## EXERCISE DESCRIPTION
Within the material that follows, how many lines include the string "calculateSignature"? Answer with the number and nothing more.

## RECORDS FOR PROCESSING
---*---

(** * paynow-mbank-lib: the request-signing protocol and the gateway client

    A shallow embedding of [src/utils/signatureCalculator.ts] and
    [src/client/paymentClient.ts].  The library signs outbound API calls
    and verifies inbound webhook notifications with HMAC-SHA256 (Node's
    [crypto]); the client wraps two HTTP calls (axios) and the parsing of
    notifications ([JSON.parse]).

    The repository holds two generations of the code side by side: an
    earlier one whose [calculateSignature] takes the data alone, and a
    later one whose [calculateSignature] takes headers, parameters and
    body.  Both are embedded, in [Module V1] and [Module V2]; the methods
    whose text is the same in both are embedded once.

    Conventions.  A JavaScript string is its sequence of UTF-16 code
    units, [list N]; a byte sequence is a [list N] of values below 256; a
    32-bit word is an [N] reduced modulo [2^32]. *)

From Stdlib Require Import NArith ZArith Ascii String List Permutation Sorted Lia.
From stdpp Require Import base list sorting.
Import ListNotations.

Local Open Scope N_scope.

(** ** JavaScript strings *)

Definition jsstring := list N.
Definition bytes := list N.

(** [js "abc"] is the JavaScript string of an ASCII literal. *)
Definition js (s : string) : jsstring :=
  List.map N_of_ascii (list_ascii_of_string s).

(** [jsq] is [js] with every apostrophe read as a double quote, to write
    JSON texts as literals: [jsq "{'a':'b'}"] is the text [{"a":"b"}]. *)
Definition jsq (s : string) : jsstring :=
  List.map (fun c => if c =? 39 then 34 else c) (js s).

(** Strict equality [===] of two strings: the same code units. *)
Fixpoint str_eqb (a b : jsstring) : bool :=
  match a, b with
  | [], [] => true
  | x :: a', y :: b' => (x =? y) && str_eqb a' b'
  | _, _ => false
  end.

(** The relational operator [<] of two strings: lexicographic on code
    units, a proper prefix first. *)
Fixpoint str_ltb (a b : jsstring) : bool :=
  match a, b with
  | _, [] => false
  | [], _ :: _ => true
  | x :: a', y :: b' =>
      if x <? y then true else if y <? x then false else str_ltb a' b'
  end.

(** Number::toString of a non-negative integer of at most 15 digits. *)
Fixpoint dec_digits (fuel : nat) (n : N) (acc : jsstring) : jsstring :=
  match fuel with
  | O => acc
  | S f =>
      let acc' := (48 + n mod 10) :: acc in
      if n <? 10 then acc' else dec_digits f (n / 10) acc'
  end.

Definition N_toString (n : N) : jsstring :=
  dec_digits (S (N.to_nat (N.log2 n))) n [].

(** ** SHA-256 (FIPS 180-4), HMAC (RFC 2104), Base64 (RFC 4648), UTF-8

    What [crypto.createHmac('sha256', key).update(data, 'utf8')
    .digest('base64')] computes. *)

Module SHA256.

Definition add32 (x y : N) : N := (x + y) mod 2 ^ 32.
Definition rotr (n x : N) : N :=
  N.lor (N.shiftr x n) (N.shiftl x (32 - n) mod 2 ^ 32).
Definition not32 (x : N) : N := N.lxor x 0xFFFFFFFF.

Definition Ch (x y z : N) : N := N.lxor (N.land x y) (N.land (not32 x) z).
Definition Maj (x y z : N) : N :=
  N.lxor (N.lxor (N.land x y) (N.land x z)) (N.land y z).
Definition bsig0 (x : N) : N := N.lxor (N.lxor (rotr 2 x) (rotr 13 x)) (rotr 22 x).
Definition bsig1 (x : N) : N := N.lxor (N.lxor (rotr 6 x) (rotr 11 x)) (rotr 25 x).
Definition ssig0 (x : N) : N := N.lxor (N.lxor (rotr 7 x) (rotr 18 x)) (N.shiftr x 3).
Definition ssig1 (x : N) : N := N.lxor (N.lxor (rotr 17 x) (rotr 19 x)) (N.shiftr x 10).

(** The constants are derived as the standard defines them: the first 32
    bits of the fractional parts of the cube roots of the first 64 primes,
    and of the square roots of the first 8 primes for the initial hash. *)
Definition is_prime (n : nat) : bool :=
  (1 <? n)%nat && forallb (fun d => negb (n mod d =? 0)%nat) (seq 2 (n - 2)).

Definition primes : list N := List.map N.of_nat (filter is_prime (seq 2 310)).

Fixpoint cube_root_bits (bits : nat) (x r : N) : N :=
  match bits with
  | O => r
  | S b =>
      let r' := r + 2 ^ N.of_nat b in
      if r' * r' * r' <=? x then cube_root_bits b x r' else cube_root_bits b x r
  end.

Definition cube_root (x : N) : N := cube_root_bits 36 x 0.

Definition K : list N :=
  List.map (fun p => cube_root (p * 2 ^ 96) mod 2 ^ 32) primes.

Definition H0 : list N :=
  List.map (fun p => N.sqrt (p * 2 ^ 64) mod 2 ^ 32) (firstn 8 primes).

(** The message is followed by the byte 0x80, zero bytes up to 56 modulo
    64, and its length in bits as a 64-bit big-endian integer. *)
Definition be_bytes (count : nat) (x : N) : bytes :=
  List.map (fun i => N.shiftr x (8 * N.of_nat i) mod 256) (rev (seq 0 count)).

Definition pad (msg : bytes) : bytes :=
  let len := N.of_nat (length msg) in
  let zeros := (64 + 55 - len mod 64) mod 64 in
  msg ++ [0x80] ++ repeat 0 (N.to_nat zeros) ++ be_bytes 8 (8 * len).

Fixpoint words (bs : bytes) : list N :=
  match bs with
  | b0 :: b1 :: b2 :: b3 :: rest =>
      (((b0 * 256 + b1) * 256 + b2) * 256 + b3) :: words rest
  | _ => []
  end.

Fixpoint blocks (fuel : nat) (ws : list N) : list (list N) :=
  match fuel, ws with
  | S f, _ :: _ => firstn 16 ws :: blocks f (skipn 16 ws)
  | _, _ => []
  end.

(** The message schedule, computed over a window of the last 16 words. *)
Fixpoint extend (count : nat) (win : list N) : list N :=
  match count with
  | O => []
  | S c =>
      let x := add32 (add32 (ssig1 (nth 14 win 0)) (nth 9 win 0))
                     (add32 (ssig0 (nth 1 win 0)) (nth 0 win 0)) in
      x :: extend c (tl win ++ [x])
  end.

Definition schedule (block : list N) : list N := block ++ extend 48 block.

Definition round (st : list N) (kw : N * N) : list N :=
  match st with
  | [a; b; c; d; e; f; g; h] =>
      let t1 := add32 (add32 (add32 h (bsig1 e)) (add32 (Ch e f g) (fst kw))) (snd kw) in
      let t2 := add32 (bsig0 a) (Maj a b c) in
      [add32 t1 t2; a; b; c; add32 d t1; e; f; g]
  | _ => st
  end.

Definition compress (h : list N) (block : list N) : list N :=
  List.map (fun p => add32 (fst p) (snd p))
    (combine h (fold_left round (combine K (schedule block)) h)).

Definition sha256 (msg : bytes) : bytes :=
  let ws := words (pad msg) in
  flat_map (be_bytes 4) (fold_left compress (blocks (length ws) ws) H0).

End SHA256.

Module HMAC.

Definition block_size : nat := 64.

Definition block_key (key : bytes) : bytes :=
  let k := if (block_size <? length key)%nat then SHA256.sha256 key else key in
  k ++ repeat 0 (block_size - length k).

Definition hmac_sha256 (key msg : bytes) : bytes :=
  let k := block_key key in
  SHA256.sha256 (List.map (N.lxor 0x5c) k
                 ++ SHA256.sha256 (List.map (N.lxor 0x36) k ++ msg)).

End HMAC.

Module Base64.

Definition alphabet : jsstring :=
  js "ABCDEFGHIJKLMNOPQRSTUVWXYZabcdefghijklmnopqrstuvwxyz0123456789+/".

Definition char (i : N) : N := nth (N.to_nat (i mod 64)) alphabet 0.

Definition pad_char : N := 61.

Fixpoint encode (bs : bytes) : jsstring :=
  match bs with
  | [] => []
  | [b0] =>
      [char (b0 / 4); char (b0 mod 4 * 16); pad_char; pad_char]
  | [b0; b1] =>
      [char (b0 / 4); char (b0 mod 4 * 16 + b1 / 16);
       char (b1 mod 16 * 4); pad_char]
  | b0 :: b1 :: b2 :: rest =>
      char (b0 / 4) :: char (b0 mod 4 * 16 + b1 / 16)
      :: char (b1 mod 16 * 4 + b2 / 64) :: char (b2 mod 64) :: encode rest
  end.

End Base64.

Module UTF8.

Definition is_high_surrogate (c : N) : bool := (0xD800 <=? c) && (c <=? 0xDBFF).
Definition is_low_surrogate (c : N) : bool := (0xDC00 <=? c) && (c <=? 0xDFFF).

Definition replacement : bytes := [0xEF; 0xBF; 0xBD].

Definition encode_point (cp : N) : bytes :=
  if cp <? 0x80 then [cp]
  else if cp <? 0x800 then [0xC0 + cp / 64; 0x80 + cp mod 64]
  else if cp <? 0x10000 then
    [0xE0 + cp / 4096; 0x80 + cp / 64 mod 64; 0x80 + cp mod 64]
  else
    [0xF0 + cp / 262144; 0x80 + cp / 4096 mod 64;
     0x80 + cp / 64 mod 64; 0x80 + cp mod 64].

(** The 'utf8' encoding of a string: a surrogate pair is one code point,
    a surrogate without its partner is replaced by U+FFFD. *)
Fixpoint encode (s : jsstring) : bytes :=
  match s with
  | [] => []
  | c :: rest =>
      if is_high_surrogate c then
        match rest with
        | d :: rest' =>
            if is_low_surrogate d
            then encode_point (0x10000 + (c - 0xD800) * 1024 + (d - 0xDC00))
                 ++ encode rest'
            else replacement ++ encode rest
        | [] => replacement
        end
      else if is_low_surrogate c then replacement ++ encode rest
      else encode_point c ++ encode rest
  end.

End UTF8.

(** [createHmac('sha256', key).update(data, 'utf8').digest('base64')]; a
    string key is taken as its UTF-8 bytes. *)
Definition hmac_sha256_base64 (key data : jsstring) : jsstring :=
  Base64.encode (HMAC.hmac_sha256 (UTF8.encode key) (UTF8.encode data)).

Definition hex_digit (i : N) : N := if i <? 10 then 48 + i else 87 + i.

Definition hex (bs : bytes) : jsstring :=
  flat_map (fun b => [hex_digit (b / 16); hex_digit (b mod 16)]) bs.

(** ** Objects

    An ordinary object is the list of its own properties in the order
    [Object.keys], [for-in] and [JSON.stringify] visit them: the keys that
    are array indices first, in ascending numeric order, then the other
    keys in the order of their creation (OrdinaryOwnPropertyKeys).  A
    [Record<string, string>] is an [object jsstring]. *)

Definition object (V : Type) := list (jsstring * V).

Definition is_digit (c : N) : bool := (48 <=? c) && (c <=? 57).

Definition dec_value (k : jsstring) : N :=
  fold_left (fun acc c => 10 * acc + (c - 48)) k 0.

(** An array index is the canonical decimal text of an integer below
    [2^32 - 1]: digits only, no leading zero. *)
Definition array_index (k : jsstring) : option N :=
  match k with
  | [] => None
  | c :: r =>
      if forallb is_digit k
         && (negb (c =? 48) || match r with [] => true | _ => false end)
         && (length k <=? 10)%nat
         && (dec_value k <? 4294967295)
      then Some (dec_value k) else None
  end.

Definition proto_key : jsstring := js "__proto__".

Section Objects.
Context {V : Type}.

(** [Object.keys(o)] *)
Definition Object_keys (o : object V) : list jsstring := List.map fst o.

(** [o[k]] for an own property *)
Fixpoint obj_get (o : object V) (k : jsstring) : option V :=
  match o with
  | [] => None
  | (k', v) :: o' => if str_eqb k' k then Some v else obj_get o' k
  end.

Definition obj_has (o : object V) (k : jsstring) : bool :=
  match obj_get o k with Some _ => true | None => false end.

Fixpoint obj_replace (k : jsstring) (v : V) (o : object V) : object V :=
  match o with
  | [] => []
  | (k', v') :: o' =>
      if str_eqb k' k then (k', v) :: o' else (k', v') :: obj_replace k v o'
  end.

(** Where a new array-index key goes: before the first key that is not
    a smaller array index. *)
Fixpoint obj_insert_index (n : N) (k : jsstring) (v : V) (o : object V) : object V :=
  match o with
  | [] => [(k, v)]
  | (k', v') :: o' =>
      match array_index k' with
      | Some m =>
          if m <? n then (k', v') :: obj_insert_index n k v o'
          else (k, v) :: o
      | None => (k, v) :: o
      end
  end.

(** CreateDataProperty: an existing key keeps its place and takes the
    new value; a new key is placed by the enumeration order. *)
Definition obj_define (k : jsstring) (v : V) (o : object V) : object V :=
  if obj_has o k then obj_replace k v o
  else match array_index k with
       | Some n => obj_insert_index n k v o
       | None => o ++ [(k, v)]
       end.

(** The assignment [o[k] = v] of a value that is not an object, on an
    object created by an object literal.  A key the object does not own
    is looked up on [Object.prototype]: the inherited [__proto__] is an
    accessor whose setter ignores such a value, so nothing is created;
    every other key becomes an own property. *)
Definition obj_set (k : jsstring) (v : V) (o : object V) : object V :=
  if obj_has o k then obj_replace k v o
  else if str_eqb k proto_key then o
  else obj_define k v o.

End Objects.

(** ** [Array.prototype.sort] without a comparator

    The elements are compared as strings with [<]; the order of two
    elements is kept when neither is less than the other. *)

Definition str_le (a b : jsstring) : Prop := str_ltb b a = false.

#[global] Instance str_le_dec a b : Decision (str_le a b).
Proof. unfold str_le. destruct (str_ltb b a); [right | left]; congruence. Defined.

Definition Array_sort (l : list jsstring) : list jsstring := merge_sort str_le l.

(** ** JSON values and [JSON.stringify] *)

(** A number is kept as the exact decimal [m * 10^e].  The rounding of
    numbers to double precision is not modelled: [Number_toString] renders
    a number as JavaScript does when it has at most 15 significant digits
    and a magnitude of at least [10^-6] and below [10^21]. *)
#[local] Set Warnings "-register-all".

Inductive json : Type :=
  | JNull
  | JBool (b : bool)
  | JNum (m e : Z)
  | JStr (s : jsstring)
  | JArr (items : list json)
  | JObj (props : list (jsstring * json)).

Definition Z_toString (z : Z) : jsstring :=
  (if (z <? 0)%Z then [45] else []) ++ N_toString (Z.abs_N z).

Fixpoint strip_zeros_rev (r : jsstring) : jsstring :=
  match r with
  | 48 :: r' => strip_zeros_rev r'
  | _ => r
  end.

---*---

## OUTPUT
2